TASK TO COMPLETE:
Below is a listing from which only part is wanted; return exactly the lines from the one with "(d_next d) l'" up to and including the one with "ki_area n g".

:::

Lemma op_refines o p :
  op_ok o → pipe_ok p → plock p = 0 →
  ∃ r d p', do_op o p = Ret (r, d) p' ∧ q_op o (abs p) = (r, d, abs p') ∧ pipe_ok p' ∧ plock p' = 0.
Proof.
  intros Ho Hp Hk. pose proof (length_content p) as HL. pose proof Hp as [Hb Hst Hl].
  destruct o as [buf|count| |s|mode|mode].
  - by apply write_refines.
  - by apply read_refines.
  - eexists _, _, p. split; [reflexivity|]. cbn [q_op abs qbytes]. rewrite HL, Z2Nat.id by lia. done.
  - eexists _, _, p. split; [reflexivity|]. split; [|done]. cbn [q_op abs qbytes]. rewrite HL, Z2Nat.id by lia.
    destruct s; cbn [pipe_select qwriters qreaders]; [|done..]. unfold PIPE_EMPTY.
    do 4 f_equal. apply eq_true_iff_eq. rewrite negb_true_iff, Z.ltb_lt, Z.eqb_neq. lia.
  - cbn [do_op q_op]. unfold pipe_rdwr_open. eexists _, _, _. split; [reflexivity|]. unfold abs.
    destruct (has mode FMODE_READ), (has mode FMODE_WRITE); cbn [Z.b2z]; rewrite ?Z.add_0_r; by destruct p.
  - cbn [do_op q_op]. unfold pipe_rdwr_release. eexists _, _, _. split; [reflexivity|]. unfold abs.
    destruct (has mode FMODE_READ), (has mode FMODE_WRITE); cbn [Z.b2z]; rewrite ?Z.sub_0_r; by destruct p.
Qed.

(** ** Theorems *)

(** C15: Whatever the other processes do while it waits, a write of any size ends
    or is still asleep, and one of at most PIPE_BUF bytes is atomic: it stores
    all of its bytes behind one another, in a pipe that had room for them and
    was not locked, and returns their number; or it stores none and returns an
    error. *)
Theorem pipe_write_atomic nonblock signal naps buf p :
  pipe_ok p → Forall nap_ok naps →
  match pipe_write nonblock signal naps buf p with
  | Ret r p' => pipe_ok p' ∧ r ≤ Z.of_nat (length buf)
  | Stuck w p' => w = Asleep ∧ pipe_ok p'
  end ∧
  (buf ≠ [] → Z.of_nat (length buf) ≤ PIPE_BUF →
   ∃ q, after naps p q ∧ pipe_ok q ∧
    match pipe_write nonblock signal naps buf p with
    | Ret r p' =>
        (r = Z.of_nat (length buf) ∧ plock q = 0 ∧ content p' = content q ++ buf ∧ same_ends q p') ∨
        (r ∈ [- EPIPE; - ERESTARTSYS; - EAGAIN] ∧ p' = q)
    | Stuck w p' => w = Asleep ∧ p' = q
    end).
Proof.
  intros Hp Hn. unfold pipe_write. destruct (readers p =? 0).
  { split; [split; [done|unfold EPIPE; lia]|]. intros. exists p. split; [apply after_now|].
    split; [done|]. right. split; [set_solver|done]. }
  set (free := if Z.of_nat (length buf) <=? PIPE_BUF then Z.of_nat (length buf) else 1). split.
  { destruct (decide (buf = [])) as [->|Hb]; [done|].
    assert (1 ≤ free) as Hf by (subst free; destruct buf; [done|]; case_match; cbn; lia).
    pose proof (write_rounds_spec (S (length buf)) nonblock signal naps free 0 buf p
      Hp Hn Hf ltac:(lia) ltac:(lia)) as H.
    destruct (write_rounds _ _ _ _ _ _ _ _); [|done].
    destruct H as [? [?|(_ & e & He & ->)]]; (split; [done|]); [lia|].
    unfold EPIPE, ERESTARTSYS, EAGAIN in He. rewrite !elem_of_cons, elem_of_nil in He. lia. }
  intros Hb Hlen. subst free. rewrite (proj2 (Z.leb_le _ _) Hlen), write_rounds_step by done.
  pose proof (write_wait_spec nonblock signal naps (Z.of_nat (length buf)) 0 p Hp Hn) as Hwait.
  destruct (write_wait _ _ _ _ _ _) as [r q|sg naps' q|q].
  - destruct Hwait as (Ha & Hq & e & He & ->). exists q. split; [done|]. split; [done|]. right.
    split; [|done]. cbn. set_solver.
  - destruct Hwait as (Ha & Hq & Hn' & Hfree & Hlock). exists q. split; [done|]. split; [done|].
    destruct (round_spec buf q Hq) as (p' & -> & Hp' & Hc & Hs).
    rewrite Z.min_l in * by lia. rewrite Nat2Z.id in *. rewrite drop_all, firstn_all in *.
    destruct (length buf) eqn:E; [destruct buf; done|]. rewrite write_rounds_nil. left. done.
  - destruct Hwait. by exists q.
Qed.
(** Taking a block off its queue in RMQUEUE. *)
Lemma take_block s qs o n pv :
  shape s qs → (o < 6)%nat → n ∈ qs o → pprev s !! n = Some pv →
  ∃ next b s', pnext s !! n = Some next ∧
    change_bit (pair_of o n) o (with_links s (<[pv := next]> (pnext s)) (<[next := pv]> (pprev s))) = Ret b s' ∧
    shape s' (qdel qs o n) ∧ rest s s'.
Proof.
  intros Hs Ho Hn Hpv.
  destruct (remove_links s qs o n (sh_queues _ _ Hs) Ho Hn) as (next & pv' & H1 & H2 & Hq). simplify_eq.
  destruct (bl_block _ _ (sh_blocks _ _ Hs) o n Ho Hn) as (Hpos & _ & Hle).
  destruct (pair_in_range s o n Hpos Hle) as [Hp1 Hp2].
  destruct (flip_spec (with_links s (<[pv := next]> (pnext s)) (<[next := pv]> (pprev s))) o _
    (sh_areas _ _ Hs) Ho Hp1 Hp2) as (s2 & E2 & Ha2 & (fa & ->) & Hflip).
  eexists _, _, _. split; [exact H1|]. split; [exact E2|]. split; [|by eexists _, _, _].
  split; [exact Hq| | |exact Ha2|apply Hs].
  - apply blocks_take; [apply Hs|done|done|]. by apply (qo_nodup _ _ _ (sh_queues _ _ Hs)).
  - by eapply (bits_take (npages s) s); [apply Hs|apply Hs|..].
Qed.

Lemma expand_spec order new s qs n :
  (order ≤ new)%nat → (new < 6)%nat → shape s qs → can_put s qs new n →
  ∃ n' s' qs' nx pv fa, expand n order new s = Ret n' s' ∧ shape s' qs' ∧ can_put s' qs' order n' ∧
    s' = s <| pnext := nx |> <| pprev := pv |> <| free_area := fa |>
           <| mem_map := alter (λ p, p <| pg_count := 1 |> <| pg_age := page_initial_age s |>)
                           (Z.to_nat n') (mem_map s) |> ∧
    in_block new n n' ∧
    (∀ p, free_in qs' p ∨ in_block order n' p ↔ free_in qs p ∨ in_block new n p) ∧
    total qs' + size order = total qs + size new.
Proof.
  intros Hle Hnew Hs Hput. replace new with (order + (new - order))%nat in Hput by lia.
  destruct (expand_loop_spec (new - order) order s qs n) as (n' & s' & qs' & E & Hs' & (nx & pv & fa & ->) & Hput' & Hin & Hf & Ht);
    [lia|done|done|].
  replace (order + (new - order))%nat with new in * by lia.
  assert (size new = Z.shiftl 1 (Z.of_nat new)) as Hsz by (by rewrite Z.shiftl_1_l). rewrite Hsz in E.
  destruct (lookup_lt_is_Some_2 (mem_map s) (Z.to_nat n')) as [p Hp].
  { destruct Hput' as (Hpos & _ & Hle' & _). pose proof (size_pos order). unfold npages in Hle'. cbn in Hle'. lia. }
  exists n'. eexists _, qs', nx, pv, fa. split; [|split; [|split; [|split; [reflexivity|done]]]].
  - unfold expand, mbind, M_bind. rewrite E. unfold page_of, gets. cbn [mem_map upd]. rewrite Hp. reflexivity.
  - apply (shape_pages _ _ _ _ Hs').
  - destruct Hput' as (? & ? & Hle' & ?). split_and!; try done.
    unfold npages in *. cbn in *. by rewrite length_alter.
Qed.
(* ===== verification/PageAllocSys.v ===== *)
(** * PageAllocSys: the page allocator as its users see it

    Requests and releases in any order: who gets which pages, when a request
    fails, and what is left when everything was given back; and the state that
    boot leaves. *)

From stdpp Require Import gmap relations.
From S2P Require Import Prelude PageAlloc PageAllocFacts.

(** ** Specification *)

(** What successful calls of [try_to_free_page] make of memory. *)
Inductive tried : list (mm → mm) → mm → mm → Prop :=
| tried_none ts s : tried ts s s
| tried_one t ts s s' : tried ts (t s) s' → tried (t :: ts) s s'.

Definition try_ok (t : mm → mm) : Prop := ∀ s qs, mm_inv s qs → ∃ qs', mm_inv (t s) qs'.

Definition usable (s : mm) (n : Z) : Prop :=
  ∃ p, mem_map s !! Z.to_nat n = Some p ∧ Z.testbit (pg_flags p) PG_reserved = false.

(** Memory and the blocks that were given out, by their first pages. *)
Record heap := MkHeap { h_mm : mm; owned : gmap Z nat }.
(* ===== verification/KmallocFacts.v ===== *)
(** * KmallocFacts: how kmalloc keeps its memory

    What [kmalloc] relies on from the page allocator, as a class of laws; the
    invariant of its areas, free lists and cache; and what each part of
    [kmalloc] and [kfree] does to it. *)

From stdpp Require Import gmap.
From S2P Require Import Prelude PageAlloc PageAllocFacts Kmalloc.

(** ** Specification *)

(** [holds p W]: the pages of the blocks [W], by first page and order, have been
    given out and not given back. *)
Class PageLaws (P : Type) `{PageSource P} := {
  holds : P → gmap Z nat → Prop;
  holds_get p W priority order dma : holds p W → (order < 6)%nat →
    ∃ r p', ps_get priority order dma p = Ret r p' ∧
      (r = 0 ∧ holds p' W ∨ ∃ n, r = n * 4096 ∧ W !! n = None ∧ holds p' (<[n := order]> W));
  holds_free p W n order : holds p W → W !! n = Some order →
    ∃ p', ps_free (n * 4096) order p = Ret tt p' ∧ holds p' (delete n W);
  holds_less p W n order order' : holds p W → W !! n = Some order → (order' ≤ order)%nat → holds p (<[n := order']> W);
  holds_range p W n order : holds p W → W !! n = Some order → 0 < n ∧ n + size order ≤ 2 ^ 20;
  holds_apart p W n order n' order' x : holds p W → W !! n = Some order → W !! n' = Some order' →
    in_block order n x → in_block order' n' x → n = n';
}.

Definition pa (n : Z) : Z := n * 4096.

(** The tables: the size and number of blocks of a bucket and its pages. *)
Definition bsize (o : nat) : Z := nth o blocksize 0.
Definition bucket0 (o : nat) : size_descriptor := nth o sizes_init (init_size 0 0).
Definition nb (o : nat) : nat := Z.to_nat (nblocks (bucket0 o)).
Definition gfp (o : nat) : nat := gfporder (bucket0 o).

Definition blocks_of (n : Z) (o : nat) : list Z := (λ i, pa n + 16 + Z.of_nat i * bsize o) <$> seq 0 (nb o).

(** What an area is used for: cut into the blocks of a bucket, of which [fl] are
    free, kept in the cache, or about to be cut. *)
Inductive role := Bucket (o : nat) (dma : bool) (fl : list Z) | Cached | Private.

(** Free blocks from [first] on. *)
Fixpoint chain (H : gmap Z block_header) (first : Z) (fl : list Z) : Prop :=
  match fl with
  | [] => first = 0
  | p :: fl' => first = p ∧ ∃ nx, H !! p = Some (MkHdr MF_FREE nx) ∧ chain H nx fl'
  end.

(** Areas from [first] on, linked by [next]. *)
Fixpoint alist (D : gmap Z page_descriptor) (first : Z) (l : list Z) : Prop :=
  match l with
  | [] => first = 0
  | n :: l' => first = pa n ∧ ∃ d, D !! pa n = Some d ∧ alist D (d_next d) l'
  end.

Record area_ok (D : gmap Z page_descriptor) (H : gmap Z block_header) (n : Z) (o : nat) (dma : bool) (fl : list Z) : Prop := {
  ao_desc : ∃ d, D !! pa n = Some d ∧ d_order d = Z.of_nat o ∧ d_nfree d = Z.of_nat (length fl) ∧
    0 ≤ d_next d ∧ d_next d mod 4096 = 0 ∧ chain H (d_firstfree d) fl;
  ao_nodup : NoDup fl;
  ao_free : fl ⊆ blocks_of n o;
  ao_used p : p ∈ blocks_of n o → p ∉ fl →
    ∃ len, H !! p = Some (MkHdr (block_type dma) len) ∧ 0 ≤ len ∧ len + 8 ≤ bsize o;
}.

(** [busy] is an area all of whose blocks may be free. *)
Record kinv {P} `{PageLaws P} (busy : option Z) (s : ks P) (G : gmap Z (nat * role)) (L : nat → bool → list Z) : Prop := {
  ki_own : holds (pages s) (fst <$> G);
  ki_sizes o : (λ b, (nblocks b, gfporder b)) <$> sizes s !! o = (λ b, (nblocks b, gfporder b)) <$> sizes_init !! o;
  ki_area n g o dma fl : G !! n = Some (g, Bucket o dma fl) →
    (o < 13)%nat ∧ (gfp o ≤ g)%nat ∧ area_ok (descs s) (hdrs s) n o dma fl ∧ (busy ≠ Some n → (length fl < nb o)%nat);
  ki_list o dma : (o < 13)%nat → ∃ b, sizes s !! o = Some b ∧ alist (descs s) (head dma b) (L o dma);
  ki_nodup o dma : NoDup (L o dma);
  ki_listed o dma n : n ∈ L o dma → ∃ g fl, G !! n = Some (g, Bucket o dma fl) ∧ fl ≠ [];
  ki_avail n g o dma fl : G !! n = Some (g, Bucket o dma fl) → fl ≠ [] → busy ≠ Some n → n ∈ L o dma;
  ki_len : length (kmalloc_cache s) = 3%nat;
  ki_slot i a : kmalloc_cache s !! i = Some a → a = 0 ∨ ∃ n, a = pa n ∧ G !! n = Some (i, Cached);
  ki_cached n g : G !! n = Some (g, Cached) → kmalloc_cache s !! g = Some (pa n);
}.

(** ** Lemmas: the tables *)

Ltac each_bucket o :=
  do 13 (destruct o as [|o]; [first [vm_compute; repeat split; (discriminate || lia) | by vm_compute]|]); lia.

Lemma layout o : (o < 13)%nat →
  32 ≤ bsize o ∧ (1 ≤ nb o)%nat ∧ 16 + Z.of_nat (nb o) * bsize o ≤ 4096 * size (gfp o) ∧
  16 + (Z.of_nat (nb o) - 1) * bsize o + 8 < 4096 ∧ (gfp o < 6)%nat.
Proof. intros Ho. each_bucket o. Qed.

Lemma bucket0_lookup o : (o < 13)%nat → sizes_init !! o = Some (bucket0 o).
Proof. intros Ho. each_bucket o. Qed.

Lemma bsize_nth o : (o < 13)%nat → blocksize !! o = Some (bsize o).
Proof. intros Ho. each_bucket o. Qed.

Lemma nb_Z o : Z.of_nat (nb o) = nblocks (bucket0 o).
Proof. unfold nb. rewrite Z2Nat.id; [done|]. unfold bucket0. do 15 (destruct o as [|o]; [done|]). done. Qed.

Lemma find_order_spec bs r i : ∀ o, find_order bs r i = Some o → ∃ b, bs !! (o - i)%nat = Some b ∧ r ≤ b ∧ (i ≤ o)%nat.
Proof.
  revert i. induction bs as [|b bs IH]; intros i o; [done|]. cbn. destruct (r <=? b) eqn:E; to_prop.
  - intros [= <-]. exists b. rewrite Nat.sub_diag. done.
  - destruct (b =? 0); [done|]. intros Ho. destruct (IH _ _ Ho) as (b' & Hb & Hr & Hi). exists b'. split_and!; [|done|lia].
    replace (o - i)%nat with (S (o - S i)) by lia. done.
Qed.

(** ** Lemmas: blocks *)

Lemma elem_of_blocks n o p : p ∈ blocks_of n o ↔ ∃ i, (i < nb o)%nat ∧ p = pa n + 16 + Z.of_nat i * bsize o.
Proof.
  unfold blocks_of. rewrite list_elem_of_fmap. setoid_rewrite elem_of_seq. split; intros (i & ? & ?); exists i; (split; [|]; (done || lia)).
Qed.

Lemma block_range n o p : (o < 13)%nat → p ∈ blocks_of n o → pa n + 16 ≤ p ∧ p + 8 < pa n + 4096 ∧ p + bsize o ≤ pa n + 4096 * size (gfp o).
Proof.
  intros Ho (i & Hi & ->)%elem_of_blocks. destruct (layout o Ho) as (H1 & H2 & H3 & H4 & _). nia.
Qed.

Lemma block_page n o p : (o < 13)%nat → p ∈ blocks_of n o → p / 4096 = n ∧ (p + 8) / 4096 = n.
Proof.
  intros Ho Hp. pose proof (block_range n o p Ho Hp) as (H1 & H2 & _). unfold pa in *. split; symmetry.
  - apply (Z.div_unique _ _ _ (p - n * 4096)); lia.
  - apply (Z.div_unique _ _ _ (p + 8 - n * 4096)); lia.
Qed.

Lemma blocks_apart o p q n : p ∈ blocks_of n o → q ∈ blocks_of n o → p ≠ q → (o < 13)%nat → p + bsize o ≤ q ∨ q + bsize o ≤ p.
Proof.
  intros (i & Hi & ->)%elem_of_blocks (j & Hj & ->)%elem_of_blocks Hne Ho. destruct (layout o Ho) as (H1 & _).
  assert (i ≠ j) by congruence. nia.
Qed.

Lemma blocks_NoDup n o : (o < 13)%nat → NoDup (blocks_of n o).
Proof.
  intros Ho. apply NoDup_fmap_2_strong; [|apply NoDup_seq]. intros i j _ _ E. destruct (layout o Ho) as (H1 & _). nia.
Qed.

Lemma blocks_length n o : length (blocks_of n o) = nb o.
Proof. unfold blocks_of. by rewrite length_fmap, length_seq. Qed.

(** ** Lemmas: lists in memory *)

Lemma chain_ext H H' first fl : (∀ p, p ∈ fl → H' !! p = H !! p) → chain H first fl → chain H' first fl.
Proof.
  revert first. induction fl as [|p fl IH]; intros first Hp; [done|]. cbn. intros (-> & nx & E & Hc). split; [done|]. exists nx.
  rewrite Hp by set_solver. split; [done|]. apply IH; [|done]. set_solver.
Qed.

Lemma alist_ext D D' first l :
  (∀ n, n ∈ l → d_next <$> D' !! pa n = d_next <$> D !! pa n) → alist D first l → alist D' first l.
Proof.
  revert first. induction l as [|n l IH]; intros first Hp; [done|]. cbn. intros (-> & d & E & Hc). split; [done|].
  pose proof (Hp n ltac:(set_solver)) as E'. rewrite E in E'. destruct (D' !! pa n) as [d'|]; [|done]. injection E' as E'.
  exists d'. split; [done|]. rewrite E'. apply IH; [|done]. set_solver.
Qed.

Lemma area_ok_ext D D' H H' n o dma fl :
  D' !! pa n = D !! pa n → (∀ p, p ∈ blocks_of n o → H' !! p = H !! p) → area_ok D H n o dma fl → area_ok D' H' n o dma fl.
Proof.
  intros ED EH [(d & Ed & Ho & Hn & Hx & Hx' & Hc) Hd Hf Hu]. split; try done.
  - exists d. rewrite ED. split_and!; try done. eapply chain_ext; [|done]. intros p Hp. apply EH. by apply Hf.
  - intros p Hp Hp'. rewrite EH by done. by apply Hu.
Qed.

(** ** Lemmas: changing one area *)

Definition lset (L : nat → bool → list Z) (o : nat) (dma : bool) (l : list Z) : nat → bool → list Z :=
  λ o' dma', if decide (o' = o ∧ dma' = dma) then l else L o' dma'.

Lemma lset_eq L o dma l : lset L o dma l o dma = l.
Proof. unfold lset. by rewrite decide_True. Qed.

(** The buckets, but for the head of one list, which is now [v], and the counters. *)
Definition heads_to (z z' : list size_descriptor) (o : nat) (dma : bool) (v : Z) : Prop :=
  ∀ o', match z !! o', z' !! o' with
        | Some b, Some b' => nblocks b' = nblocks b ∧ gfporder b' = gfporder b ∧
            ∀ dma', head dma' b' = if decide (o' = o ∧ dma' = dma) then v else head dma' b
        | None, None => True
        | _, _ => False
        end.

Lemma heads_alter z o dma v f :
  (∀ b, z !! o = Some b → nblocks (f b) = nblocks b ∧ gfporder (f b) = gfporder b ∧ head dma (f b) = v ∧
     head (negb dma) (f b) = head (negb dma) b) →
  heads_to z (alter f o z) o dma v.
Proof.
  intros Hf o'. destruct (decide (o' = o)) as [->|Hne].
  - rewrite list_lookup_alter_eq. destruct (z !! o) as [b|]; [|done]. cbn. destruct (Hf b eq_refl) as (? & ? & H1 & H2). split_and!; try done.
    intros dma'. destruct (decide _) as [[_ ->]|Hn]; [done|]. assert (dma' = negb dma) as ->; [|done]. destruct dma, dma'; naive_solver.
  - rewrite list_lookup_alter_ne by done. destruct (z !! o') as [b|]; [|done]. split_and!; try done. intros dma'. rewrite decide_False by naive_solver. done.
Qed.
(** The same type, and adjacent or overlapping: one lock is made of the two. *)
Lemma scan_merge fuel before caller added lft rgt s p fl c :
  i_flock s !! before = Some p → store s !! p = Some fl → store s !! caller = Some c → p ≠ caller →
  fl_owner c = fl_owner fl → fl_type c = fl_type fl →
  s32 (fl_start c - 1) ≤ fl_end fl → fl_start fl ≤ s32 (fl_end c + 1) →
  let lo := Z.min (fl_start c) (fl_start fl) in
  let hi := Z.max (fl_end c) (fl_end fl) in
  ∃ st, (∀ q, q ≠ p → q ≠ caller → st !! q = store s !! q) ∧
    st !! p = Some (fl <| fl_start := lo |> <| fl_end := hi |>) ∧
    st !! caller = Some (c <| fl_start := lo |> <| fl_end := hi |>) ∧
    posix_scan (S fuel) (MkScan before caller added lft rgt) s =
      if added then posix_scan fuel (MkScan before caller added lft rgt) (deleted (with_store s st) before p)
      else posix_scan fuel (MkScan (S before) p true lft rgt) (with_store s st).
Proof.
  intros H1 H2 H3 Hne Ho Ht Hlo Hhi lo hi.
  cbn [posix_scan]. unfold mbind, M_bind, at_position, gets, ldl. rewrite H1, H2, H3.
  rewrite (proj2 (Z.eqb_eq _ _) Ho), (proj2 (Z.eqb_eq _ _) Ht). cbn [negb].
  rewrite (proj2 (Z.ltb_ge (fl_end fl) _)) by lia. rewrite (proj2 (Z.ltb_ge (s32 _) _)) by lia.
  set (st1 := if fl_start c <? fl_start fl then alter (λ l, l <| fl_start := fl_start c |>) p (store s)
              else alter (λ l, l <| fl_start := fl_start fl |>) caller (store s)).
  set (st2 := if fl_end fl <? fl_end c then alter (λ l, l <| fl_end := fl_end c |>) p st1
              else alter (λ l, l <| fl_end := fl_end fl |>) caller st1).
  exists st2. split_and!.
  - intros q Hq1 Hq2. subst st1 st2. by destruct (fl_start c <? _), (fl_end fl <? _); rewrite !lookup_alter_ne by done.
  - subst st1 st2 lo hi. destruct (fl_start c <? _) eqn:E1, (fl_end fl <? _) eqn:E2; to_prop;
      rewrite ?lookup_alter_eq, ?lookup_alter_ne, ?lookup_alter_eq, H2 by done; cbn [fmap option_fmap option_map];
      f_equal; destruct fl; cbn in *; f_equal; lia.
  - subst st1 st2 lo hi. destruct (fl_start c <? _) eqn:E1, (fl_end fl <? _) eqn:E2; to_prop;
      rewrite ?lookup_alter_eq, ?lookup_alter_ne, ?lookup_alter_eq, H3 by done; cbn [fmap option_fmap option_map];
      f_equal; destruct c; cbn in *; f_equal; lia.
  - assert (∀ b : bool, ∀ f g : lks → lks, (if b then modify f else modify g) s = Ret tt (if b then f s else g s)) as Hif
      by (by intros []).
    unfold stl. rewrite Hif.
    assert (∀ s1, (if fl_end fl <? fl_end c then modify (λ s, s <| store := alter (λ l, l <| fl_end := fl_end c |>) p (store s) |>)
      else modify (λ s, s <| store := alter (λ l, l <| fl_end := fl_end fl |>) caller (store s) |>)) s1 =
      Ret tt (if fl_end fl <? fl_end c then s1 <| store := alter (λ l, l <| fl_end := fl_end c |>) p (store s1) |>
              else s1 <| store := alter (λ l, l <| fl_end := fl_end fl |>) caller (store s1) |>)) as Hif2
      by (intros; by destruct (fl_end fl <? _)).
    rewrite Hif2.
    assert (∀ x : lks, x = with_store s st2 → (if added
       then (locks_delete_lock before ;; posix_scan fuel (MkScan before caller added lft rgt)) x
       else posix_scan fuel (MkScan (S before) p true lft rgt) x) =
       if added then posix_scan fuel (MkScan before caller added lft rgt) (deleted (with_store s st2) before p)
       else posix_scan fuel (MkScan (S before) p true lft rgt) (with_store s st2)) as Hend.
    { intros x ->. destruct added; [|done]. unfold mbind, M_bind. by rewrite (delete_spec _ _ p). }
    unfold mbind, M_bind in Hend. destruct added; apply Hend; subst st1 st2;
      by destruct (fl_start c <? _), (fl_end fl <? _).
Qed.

:::

ANSWER TO THIS TASK:
  | n :: l' => first = pa n ∧ ∃ d, D !! pa n = Some d ∧ alist D (d_next d) l'
  end.

Record area_ok (D : gmap Z page_descriptor) (H : gmap Z block_header) (n : Z) (o : nat) (dma : bool) (fl : list Z) : Prop := {
  ao_desc : ∃ d, D !! pa n = Some d ∧ d_order d = Z.of_nat o ∧ d_nfree d = Z.of_nat (length fl) ∧
    0 ≤ d_next d ∧ d_next d mod 4096 = 0 ∧ chain H (d_firstfree d) fl;
  ao_nodup : NoDup fl;
  ao_free : fl ⊆ blocks_of n o;
  ao_used p : p ∈ blocks_of n o → p ∉ fl →
    ∃ len, H !! p = Some (MkHdr (block_type dma) len) ∧ 0 ≤ len ∧ len + 8 ≤ bsize o;
}.

(** [busy] is an area all of whose blocks may be free. *)
Record kinv {P} `{PageLaws P} (busy : option Z) (s : ks P) (G : gmap Z (nat * role)) (L : nat → bool → list Z) : Prop := {
  ki_own : holds (pages s) (fst <$> G);
  ki_sizes o : (λ b, (nblocks b, gfporder b)) <$> sizes s !! o = (λ b, (nblocks b, gfporder b)) <$> sizes_init !! o;
  ki_area n g o dma fl : G !! n = Some (g, Bucket o dma fl) →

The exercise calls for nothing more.